BEGIN Records to use
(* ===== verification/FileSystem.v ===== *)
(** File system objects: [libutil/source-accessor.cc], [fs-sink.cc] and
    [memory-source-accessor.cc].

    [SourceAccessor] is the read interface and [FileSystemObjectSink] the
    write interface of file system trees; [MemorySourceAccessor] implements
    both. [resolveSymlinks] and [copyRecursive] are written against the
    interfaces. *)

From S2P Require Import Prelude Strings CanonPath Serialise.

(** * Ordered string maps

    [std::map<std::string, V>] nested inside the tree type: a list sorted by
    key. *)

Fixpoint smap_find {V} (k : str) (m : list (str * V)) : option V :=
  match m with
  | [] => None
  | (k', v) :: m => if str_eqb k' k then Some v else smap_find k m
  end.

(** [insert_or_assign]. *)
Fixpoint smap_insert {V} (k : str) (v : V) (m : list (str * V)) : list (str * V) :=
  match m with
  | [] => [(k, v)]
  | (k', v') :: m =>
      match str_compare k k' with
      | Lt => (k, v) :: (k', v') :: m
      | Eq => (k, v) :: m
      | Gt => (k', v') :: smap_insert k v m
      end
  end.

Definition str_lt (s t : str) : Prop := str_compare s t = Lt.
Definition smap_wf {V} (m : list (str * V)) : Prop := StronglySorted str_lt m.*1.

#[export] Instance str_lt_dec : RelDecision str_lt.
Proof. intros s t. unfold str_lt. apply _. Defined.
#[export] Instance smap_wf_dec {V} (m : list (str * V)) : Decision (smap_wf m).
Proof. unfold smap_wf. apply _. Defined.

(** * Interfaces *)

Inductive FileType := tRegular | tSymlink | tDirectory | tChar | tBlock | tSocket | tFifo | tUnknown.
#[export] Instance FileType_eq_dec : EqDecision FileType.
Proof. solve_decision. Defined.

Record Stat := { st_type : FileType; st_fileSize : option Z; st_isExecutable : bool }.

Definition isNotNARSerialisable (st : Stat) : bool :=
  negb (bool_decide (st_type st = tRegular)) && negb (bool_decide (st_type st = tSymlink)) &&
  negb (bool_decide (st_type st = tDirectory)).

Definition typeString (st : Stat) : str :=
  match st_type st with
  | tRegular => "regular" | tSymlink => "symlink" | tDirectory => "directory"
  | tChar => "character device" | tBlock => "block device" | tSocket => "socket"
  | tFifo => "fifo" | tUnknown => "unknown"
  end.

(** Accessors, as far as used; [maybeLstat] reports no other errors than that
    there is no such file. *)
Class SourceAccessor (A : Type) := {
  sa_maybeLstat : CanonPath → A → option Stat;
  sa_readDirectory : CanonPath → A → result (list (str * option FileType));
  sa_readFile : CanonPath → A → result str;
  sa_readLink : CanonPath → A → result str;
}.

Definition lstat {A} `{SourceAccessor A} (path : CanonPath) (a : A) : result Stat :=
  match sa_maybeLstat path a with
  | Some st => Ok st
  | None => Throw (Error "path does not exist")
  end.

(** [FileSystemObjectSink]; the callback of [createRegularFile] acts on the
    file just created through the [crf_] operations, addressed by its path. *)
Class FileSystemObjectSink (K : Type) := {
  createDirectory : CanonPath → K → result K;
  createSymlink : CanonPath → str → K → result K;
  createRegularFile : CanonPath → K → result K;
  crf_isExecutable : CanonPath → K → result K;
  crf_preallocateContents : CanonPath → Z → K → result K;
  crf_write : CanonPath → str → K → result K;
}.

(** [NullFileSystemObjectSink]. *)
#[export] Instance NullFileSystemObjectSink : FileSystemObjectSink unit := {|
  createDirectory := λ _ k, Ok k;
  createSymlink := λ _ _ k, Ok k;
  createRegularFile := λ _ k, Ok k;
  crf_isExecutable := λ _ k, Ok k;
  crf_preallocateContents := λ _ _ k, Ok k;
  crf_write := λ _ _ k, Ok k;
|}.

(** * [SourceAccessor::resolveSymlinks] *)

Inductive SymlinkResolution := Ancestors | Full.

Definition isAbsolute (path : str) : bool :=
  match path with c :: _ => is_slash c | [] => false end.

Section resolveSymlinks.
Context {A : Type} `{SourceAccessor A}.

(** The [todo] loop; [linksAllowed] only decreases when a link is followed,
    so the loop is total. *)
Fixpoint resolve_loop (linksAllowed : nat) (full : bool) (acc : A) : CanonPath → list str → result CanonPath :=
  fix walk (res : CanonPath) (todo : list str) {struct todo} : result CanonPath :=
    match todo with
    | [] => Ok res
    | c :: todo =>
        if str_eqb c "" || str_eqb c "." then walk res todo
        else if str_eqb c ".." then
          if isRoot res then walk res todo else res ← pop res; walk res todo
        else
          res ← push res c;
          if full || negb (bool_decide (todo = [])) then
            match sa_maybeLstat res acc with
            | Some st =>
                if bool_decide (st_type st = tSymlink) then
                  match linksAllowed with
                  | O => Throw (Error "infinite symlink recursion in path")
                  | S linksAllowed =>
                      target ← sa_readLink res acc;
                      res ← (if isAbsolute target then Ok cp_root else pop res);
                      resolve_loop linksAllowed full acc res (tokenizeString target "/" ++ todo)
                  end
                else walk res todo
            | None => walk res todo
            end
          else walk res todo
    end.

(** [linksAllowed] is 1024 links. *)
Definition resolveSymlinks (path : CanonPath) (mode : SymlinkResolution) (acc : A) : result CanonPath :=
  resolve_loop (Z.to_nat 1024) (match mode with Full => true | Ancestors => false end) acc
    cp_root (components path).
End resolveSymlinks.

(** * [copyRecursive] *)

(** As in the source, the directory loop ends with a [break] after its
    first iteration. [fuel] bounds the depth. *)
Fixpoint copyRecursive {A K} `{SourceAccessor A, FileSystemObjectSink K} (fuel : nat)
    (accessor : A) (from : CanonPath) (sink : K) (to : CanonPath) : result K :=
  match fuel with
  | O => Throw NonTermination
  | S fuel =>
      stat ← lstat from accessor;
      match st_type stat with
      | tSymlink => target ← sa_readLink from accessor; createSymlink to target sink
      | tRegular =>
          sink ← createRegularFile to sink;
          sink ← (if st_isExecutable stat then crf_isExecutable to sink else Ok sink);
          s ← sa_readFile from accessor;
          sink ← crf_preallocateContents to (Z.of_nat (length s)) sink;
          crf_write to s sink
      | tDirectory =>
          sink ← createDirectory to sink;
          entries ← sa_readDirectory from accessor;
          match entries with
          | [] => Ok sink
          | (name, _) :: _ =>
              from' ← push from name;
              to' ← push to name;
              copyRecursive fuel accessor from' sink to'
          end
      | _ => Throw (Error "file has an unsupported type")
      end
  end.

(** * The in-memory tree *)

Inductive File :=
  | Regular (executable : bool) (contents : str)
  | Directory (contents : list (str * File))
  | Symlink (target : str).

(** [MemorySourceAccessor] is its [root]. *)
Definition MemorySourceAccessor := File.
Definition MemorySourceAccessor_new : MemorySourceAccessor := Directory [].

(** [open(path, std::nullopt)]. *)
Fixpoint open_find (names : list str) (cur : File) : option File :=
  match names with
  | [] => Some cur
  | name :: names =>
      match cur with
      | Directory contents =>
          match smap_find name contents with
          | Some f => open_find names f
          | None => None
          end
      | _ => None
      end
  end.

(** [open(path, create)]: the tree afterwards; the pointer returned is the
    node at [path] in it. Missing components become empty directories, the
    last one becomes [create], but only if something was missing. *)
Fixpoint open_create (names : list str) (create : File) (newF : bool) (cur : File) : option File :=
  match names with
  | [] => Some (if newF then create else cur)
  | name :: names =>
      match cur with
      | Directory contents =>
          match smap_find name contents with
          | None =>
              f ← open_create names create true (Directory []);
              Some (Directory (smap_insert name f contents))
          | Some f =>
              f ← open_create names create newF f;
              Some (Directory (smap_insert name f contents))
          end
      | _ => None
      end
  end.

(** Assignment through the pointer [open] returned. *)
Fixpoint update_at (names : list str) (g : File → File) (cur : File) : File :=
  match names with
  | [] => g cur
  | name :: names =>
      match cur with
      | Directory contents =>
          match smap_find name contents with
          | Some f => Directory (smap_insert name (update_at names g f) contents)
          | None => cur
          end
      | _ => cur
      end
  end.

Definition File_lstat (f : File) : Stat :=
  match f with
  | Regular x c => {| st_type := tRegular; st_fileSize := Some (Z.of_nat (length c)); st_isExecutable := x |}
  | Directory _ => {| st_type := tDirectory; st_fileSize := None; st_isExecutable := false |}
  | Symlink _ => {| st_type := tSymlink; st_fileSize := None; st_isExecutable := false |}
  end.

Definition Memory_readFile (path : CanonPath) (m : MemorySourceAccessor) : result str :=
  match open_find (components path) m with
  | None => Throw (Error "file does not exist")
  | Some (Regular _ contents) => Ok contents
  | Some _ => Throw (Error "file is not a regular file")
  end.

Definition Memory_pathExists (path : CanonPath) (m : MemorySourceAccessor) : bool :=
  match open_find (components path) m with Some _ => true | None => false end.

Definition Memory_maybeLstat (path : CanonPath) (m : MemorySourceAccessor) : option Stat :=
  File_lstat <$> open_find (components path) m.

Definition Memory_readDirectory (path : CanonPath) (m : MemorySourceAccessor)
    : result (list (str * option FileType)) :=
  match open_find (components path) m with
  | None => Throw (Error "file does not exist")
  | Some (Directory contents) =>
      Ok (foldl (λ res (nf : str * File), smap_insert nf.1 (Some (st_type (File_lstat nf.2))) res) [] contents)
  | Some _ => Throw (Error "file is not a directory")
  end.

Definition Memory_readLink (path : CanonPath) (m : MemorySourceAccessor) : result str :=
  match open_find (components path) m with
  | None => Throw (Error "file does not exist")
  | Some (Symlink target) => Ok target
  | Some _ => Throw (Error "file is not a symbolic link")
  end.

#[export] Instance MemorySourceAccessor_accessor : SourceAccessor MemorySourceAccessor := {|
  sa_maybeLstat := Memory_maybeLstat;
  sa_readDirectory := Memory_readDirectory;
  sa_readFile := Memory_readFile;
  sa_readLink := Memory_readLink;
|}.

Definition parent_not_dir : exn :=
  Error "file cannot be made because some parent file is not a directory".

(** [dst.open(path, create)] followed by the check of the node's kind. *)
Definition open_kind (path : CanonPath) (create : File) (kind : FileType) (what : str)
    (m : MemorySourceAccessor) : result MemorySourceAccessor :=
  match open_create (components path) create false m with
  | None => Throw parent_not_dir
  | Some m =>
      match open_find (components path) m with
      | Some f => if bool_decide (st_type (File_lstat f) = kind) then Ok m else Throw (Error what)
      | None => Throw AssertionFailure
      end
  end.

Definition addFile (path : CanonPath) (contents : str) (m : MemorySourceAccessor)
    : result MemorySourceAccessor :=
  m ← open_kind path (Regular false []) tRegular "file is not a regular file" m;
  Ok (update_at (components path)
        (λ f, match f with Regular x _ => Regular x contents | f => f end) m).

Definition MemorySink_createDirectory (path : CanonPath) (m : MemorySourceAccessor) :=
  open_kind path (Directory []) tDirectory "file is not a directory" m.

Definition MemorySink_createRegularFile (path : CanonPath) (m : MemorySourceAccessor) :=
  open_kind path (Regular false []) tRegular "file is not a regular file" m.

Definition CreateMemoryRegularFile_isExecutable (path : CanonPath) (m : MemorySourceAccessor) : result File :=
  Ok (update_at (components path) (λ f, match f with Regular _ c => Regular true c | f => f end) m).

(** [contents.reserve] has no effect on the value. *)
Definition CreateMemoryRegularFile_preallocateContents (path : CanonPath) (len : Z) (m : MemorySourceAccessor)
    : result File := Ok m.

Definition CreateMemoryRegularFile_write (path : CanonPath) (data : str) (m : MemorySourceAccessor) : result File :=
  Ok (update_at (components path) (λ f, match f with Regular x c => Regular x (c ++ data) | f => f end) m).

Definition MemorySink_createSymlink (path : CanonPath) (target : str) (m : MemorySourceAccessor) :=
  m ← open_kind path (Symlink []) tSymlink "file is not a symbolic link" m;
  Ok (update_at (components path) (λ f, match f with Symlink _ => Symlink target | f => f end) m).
END Records to use
Task requirements >> Beginning with the line that has "createDirectory : CanonPath → K → result K;" and ending with the line that has "createSymlink := λ _ _ k, Ok k;", set down the lines above exactly and include no others.

Your response >>
  createDirectory : CanonPath → K → result K;
  createSymlink : CanonPath → str → K → result K;
  createRegularFile : CanonPath → K → result K;
  crf_isExecutable : CanonPath → K → result K;
  crf_preallocateContents : CanonPath → Z → K → result K;
  crf_write : CanonPath → str → K → result K;
}.

(** [NullFileSystemObjectSink]. *)
#[export] Instance NullFileSystemObjectSink : FileSystemObjectSink unit := {|
  createDirectory := λ _ k, Ok k;
  createSymlink := λ _ _ k, Ok k;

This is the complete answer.